▶ **Information supplied**:

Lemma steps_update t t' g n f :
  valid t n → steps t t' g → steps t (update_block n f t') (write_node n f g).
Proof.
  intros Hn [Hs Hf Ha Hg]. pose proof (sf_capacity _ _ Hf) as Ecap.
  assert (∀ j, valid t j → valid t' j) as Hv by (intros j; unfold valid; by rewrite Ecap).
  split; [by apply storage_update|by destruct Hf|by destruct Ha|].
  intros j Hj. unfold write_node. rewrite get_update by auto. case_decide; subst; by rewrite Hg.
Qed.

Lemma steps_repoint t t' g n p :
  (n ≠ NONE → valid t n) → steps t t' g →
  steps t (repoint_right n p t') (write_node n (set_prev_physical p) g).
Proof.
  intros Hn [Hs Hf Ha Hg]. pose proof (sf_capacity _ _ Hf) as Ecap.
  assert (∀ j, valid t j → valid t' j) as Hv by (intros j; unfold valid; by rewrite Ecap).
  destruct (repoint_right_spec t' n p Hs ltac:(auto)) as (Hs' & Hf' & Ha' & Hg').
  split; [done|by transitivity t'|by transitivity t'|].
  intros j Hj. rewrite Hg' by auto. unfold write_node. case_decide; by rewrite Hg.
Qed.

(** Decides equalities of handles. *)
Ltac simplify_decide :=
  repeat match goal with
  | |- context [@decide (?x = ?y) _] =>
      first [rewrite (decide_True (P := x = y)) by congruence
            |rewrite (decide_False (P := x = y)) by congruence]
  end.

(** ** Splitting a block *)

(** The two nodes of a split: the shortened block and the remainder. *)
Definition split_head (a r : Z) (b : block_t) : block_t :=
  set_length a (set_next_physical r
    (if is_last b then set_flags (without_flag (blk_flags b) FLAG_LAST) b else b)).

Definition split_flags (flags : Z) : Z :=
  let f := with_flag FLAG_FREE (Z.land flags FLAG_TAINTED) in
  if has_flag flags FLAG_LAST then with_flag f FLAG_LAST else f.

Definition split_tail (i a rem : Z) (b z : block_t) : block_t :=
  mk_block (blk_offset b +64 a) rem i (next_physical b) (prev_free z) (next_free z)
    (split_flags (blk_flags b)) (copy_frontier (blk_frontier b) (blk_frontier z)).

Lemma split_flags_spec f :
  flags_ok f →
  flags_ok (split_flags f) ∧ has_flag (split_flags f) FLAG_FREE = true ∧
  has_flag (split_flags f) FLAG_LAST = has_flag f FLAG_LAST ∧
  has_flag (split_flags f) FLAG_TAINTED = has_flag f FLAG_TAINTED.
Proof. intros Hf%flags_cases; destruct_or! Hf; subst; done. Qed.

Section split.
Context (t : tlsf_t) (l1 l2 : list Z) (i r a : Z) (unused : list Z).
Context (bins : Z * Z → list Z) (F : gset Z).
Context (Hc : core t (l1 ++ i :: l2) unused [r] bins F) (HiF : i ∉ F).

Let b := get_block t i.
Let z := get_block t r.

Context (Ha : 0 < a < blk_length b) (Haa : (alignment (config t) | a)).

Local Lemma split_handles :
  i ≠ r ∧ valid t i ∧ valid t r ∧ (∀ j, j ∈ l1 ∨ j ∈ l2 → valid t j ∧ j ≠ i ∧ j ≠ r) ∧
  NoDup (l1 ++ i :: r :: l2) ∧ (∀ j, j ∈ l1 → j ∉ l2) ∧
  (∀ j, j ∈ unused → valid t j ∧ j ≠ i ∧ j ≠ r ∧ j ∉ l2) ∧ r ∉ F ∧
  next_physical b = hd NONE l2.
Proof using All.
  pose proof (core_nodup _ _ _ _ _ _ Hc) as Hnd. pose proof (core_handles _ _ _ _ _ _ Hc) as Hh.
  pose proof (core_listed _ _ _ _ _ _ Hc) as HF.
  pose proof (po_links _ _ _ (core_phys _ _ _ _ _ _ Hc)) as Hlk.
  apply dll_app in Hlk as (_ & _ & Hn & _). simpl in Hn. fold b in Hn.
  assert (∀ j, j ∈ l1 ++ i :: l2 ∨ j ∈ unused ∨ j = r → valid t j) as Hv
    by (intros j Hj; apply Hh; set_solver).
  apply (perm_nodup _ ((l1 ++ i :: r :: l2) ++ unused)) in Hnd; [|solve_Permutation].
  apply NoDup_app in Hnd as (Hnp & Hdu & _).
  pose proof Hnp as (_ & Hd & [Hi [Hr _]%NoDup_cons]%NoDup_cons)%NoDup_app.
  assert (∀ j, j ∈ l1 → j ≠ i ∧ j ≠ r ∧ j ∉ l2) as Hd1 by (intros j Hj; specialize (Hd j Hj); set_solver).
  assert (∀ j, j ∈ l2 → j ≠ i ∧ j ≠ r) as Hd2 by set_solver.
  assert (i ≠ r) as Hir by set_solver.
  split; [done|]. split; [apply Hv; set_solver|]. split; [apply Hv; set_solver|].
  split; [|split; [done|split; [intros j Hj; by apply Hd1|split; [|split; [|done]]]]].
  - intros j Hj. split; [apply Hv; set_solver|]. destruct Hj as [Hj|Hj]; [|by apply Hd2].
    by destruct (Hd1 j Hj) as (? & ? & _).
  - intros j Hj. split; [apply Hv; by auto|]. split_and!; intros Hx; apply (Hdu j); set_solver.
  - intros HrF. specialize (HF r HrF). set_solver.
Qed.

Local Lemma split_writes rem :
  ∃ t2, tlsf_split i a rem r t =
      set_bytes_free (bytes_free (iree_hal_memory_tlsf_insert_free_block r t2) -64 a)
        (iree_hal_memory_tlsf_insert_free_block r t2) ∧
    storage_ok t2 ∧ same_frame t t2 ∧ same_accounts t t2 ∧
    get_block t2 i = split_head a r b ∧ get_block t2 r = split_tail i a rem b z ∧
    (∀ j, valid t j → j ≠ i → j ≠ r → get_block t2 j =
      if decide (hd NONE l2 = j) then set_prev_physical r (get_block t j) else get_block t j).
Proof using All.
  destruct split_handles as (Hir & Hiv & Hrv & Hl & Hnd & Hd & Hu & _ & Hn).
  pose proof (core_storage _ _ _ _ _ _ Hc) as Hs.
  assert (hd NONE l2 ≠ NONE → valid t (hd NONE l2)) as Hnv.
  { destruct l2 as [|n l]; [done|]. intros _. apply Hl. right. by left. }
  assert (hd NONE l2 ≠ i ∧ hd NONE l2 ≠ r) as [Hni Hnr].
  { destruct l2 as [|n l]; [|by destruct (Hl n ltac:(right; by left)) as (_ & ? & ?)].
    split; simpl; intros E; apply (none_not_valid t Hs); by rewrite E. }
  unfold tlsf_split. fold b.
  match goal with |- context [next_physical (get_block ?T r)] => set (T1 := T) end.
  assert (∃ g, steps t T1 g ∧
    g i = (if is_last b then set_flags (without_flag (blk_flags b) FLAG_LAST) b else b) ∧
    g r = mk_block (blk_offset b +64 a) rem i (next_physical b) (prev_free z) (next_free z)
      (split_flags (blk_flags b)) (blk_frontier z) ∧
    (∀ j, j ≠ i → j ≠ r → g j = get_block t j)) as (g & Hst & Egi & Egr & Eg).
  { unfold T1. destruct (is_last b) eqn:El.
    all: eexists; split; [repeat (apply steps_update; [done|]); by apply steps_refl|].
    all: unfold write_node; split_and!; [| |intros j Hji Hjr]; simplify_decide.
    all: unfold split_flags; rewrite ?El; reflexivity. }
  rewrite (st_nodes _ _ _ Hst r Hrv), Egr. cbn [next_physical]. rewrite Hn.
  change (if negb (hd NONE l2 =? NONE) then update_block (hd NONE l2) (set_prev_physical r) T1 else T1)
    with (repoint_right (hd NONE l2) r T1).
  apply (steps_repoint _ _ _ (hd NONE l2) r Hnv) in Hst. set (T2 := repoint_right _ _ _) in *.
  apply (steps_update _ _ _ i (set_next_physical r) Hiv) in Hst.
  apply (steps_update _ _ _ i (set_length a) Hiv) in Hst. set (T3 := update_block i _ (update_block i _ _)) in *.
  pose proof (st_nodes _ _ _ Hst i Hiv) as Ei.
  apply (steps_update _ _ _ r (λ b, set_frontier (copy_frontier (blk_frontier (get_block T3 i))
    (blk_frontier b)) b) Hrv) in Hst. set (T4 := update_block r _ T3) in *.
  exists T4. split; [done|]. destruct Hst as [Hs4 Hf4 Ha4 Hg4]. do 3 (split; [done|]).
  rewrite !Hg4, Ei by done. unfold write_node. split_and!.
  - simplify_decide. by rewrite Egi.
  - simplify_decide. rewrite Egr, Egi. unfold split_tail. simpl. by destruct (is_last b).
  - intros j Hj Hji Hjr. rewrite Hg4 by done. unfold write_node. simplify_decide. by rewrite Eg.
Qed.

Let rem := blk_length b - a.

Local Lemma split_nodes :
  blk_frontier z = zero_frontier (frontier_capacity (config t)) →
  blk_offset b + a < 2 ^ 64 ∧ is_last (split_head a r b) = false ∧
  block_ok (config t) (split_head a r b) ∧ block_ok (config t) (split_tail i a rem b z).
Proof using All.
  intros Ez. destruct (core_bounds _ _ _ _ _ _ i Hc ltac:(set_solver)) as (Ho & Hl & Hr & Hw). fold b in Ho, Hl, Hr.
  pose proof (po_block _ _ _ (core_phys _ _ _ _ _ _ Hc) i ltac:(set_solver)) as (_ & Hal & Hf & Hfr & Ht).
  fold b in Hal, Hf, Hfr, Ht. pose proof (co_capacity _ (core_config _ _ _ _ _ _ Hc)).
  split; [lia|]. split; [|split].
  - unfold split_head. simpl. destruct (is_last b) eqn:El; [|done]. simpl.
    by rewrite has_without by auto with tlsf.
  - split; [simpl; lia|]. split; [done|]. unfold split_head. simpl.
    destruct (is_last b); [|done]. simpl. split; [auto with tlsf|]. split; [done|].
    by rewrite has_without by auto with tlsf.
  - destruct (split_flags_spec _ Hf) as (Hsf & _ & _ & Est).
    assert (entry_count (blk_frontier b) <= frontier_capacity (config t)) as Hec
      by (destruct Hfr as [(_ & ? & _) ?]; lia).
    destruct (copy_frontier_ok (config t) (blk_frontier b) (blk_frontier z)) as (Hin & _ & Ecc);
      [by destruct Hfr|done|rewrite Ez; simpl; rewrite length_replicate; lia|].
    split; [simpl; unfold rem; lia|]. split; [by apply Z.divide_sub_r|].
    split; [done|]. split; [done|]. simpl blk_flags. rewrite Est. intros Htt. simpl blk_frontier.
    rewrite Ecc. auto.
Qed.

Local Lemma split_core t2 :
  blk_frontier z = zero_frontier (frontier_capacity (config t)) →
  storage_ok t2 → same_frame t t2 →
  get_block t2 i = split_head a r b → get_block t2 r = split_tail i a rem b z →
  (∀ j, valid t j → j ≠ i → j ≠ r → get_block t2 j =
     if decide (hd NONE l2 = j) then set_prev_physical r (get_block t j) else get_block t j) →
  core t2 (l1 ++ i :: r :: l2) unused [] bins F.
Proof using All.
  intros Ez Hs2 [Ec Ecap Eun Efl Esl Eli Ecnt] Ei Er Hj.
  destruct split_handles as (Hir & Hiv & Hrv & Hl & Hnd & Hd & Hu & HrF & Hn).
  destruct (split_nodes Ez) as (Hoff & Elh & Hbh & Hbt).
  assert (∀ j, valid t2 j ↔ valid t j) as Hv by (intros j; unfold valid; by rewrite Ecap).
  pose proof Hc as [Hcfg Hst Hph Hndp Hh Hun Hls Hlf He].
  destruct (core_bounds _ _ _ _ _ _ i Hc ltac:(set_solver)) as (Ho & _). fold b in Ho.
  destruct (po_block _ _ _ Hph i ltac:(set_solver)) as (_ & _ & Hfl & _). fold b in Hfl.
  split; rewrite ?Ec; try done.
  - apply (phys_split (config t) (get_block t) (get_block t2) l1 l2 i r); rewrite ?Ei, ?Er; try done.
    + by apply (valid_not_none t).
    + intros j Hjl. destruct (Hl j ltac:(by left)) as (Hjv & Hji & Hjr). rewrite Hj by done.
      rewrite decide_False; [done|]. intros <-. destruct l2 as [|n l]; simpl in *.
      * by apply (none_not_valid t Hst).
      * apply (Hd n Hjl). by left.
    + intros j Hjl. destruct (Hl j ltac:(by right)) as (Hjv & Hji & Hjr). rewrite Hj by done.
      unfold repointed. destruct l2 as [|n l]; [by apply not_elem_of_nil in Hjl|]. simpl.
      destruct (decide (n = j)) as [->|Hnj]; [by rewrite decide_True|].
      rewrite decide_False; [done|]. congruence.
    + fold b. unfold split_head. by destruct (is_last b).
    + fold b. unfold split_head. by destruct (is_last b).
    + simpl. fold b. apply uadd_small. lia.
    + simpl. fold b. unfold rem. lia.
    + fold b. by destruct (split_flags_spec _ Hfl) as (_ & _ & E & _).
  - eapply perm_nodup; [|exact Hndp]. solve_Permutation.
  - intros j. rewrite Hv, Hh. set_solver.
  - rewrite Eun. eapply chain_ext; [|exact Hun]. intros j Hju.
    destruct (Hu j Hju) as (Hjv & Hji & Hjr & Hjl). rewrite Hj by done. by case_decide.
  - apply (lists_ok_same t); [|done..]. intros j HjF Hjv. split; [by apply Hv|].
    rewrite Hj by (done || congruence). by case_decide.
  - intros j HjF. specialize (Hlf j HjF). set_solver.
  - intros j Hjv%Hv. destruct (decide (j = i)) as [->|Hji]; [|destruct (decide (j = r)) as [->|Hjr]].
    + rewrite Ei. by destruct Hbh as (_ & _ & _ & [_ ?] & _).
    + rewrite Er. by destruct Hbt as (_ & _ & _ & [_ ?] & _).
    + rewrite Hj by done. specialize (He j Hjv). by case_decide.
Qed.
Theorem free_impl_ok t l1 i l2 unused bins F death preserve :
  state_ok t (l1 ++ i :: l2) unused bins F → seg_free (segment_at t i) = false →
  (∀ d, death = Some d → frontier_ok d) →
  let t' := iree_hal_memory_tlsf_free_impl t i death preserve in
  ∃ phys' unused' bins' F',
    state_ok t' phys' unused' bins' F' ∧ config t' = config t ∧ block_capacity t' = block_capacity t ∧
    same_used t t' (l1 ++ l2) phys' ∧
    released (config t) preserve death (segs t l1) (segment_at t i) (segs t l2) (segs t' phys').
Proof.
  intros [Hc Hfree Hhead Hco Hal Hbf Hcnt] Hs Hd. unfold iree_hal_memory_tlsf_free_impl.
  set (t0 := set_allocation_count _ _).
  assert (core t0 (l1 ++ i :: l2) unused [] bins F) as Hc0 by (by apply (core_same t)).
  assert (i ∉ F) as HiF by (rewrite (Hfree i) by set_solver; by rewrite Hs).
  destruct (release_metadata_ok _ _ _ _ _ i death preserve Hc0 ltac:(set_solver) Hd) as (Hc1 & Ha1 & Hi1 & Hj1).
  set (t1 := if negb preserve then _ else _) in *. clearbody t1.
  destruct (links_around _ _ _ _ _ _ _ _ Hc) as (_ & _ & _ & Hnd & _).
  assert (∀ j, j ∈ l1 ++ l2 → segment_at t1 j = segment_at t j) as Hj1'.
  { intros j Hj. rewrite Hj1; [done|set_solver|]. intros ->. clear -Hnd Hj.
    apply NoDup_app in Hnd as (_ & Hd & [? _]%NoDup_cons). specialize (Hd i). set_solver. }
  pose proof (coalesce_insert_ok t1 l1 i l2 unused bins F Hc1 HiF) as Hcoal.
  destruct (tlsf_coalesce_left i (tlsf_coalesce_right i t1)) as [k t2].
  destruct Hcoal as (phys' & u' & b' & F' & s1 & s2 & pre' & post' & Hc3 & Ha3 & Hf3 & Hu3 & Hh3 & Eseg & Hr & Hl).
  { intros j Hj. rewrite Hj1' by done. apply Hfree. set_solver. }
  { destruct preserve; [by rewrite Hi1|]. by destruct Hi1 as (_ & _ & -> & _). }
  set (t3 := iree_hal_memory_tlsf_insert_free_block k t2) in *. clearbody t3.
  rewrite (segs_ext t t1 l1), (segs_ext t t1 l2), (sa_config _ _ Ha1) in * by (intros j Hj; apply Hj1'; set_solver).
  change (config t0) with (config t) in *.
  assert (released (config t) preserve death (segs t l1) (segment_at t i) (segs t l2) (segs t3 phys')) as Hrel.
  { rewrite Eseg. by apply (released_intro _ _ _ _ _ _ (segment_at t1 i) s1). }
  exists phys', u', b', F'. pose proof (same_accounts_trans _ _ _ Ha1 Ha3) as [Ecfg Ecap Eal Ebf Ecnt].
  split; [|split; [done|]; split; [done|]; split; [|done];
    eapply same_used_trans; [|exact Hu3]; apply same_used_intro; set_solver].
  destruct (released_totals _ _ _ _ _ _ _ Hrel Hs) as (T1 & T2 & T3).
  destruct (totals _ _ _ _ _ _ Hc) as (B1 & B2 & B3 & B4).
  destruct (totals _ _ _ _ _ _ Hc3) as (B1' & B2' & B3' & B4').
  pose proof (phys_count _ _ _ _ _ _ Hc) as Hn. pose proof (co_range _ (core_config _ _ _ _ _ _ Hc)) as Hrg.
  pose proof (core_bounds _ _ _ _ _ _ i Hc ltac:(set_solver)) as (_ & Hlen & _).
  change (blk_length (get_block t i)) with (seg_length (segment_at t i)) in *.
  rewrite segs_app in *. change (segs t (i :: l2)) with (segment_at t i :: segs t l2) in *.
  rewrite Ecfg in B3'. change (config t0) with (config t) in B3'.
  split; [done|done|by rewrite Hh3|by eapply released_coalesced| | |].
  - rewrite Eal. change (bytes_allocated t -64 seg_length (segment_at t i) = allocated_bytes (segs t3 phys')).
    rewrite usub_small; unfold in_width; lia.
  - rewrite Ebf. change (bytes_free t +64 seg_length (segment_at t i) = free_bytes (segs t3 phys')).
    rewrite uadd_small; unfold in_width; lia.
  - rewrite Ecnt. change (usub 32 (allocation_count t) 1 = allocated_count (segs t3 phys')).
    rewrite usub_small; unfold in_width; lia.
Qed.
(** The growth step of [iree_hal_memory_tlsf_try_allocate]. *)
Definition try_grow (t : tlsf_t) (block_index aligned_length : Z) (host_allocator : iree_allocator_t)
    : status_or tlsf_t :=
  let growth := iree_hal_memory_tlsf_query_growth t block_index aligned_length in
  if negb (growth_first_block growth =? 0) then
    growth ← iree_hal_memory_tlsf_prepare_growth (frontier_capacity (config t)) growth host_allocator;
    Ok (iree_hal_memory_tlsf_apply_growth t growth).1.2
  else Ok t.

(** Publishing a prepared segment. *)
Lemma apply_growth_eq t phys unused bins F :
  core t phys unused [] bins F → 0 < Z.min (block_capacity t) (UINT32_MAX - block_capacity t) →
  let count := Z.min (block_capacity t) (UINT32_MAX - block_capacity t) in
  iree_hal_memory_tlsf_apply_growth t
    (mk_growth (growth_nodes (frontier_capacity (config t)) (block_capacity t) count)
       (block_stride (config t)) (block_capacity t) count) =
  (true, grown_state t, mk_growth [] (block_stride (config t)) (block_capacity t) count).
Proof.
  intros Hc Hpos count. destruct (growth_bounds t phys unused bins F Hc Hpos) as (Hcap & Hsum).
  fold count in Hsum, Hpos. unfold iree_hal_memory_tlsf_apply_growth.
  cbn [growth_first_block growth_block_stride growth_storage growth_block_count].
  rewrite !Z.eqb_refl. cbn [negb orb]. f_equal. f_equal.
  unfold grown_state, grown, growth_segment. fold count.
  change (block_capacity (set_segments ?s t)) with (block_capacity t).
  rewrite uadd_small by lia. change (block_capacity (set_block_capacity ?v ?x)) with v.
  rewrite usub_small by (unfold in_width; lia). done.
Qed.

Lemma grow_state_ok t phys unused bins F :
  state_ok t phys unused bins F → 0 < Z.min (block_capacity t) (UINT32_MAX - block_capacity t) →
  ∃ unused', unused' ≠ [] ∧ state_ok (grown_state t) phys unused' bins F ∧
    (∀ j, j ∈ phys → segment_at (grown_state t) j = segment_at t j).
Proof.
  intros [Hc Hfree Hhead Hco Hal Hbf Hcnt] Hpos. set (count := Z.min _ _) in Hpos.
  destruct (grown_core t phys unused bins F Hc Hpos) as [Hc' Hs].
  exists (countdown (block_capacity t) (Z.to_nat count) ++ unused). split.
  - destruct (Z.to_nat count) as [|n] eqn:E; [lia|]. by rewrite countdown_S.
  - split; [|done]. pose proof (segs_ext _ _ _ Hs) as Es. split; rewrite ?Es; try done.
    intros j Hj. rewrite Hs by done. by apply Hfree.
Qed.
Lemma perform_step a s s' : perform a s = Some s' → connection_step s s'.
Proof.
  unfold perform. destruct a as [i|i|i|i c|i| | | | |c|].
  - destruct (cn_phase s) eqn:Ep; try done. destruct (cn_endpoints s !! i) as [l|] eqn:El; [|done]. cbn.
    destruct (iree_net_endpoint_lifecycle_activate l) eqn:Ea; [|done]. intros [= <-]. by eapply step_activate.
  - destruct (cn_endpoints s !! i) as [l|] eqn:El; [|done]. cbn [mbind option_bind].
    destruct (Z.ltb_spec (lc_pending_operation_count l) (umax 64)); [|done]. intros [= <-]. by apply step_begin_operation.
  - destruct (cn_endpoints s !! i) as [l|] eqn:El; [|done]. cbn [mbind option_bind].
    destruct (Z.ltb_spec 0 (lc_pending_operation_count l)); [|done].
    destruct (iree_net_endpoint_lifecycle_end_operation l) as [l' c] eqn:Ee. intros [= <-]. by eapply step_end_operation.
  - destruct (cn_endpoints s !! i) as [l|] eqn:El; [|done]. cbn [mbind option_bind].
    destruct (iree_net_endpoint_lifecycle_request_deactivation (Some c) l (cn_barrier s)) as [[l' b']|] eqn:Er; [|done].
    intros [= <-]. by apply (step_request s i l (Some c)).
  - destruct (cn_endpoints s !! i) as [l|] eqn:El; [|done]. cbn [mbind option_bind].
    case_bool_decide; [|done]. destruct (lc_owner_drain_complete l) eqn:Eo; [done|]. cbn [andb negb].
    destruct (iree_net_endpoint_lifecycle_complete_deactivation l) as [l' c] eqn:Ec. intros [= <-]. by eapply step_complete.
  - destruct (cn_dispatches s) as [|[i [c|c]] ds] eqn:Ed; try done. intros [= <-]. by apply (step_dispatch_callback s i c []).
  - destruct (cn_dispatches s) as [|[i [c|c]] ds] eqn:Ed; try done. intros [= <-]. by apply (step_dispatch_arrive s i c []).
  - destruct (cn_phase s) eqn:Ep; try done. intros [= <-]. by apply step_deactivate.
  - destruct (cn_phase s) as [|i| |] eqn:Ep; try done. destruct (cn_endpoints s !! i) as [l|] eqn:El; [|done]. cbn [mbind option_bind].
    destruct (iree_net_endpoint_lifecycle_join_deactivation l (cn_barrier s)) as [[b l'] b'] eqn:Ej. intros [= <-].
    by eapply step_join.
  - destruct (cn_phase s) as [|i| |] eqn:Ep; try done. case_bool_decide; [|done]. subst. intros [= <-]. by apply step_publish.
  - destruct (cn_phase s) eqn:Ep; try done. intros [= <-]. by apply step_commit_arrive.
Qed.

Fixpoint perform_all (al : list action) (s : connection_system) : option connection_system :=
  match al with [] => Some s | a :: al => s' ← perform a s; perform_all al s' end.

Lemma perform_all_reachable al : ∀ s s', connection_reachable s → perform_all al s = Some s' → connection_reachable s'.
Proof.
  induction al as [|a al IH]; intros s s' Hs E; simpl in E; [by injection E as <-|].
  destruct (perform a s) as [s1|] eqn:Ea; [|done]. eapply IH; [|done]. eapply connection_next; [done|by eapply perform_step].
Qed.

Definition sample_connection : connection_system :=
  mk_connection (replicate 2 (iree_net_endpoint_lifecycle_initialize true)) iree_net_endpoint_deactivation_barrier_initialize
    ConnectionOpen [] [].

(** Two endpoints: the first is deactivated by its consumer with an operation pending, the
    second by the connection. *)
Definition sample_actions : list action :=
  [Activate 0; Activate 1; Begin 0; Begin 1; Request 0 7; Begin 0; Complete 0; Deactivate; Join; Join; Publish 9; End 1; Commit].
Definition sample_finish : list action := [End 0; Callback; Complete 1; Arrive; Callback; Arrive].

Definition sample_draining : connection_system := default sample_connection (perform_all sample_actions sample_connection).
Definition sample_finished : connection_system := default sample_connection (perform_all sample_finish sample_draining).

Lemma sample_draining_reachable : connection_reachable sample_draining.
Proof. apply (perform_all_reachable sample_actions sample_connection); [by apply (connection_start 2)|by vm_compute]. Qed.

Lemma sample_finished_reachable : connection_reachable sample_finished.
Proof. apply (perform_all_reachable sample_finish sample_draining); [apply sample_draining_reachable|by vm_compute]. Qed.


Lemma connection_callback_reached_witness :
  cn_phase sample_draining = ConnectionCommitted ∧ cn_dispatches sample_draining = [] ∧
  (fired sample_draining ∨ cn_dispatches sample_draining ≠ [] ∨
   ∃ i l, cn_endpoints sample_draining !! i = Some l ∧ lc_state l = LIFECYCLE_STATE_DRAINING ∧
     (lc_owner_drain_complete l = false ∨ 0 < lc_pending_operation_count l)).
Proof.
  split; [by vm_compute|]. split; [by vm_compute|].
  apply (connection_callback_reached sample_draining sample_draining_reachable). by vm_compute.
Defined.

▶ **Activity**: Once every line above has been checked for the string "Ecfg", give the number of matching lines and nothing more.

▶ **Reply to the exercise**: 2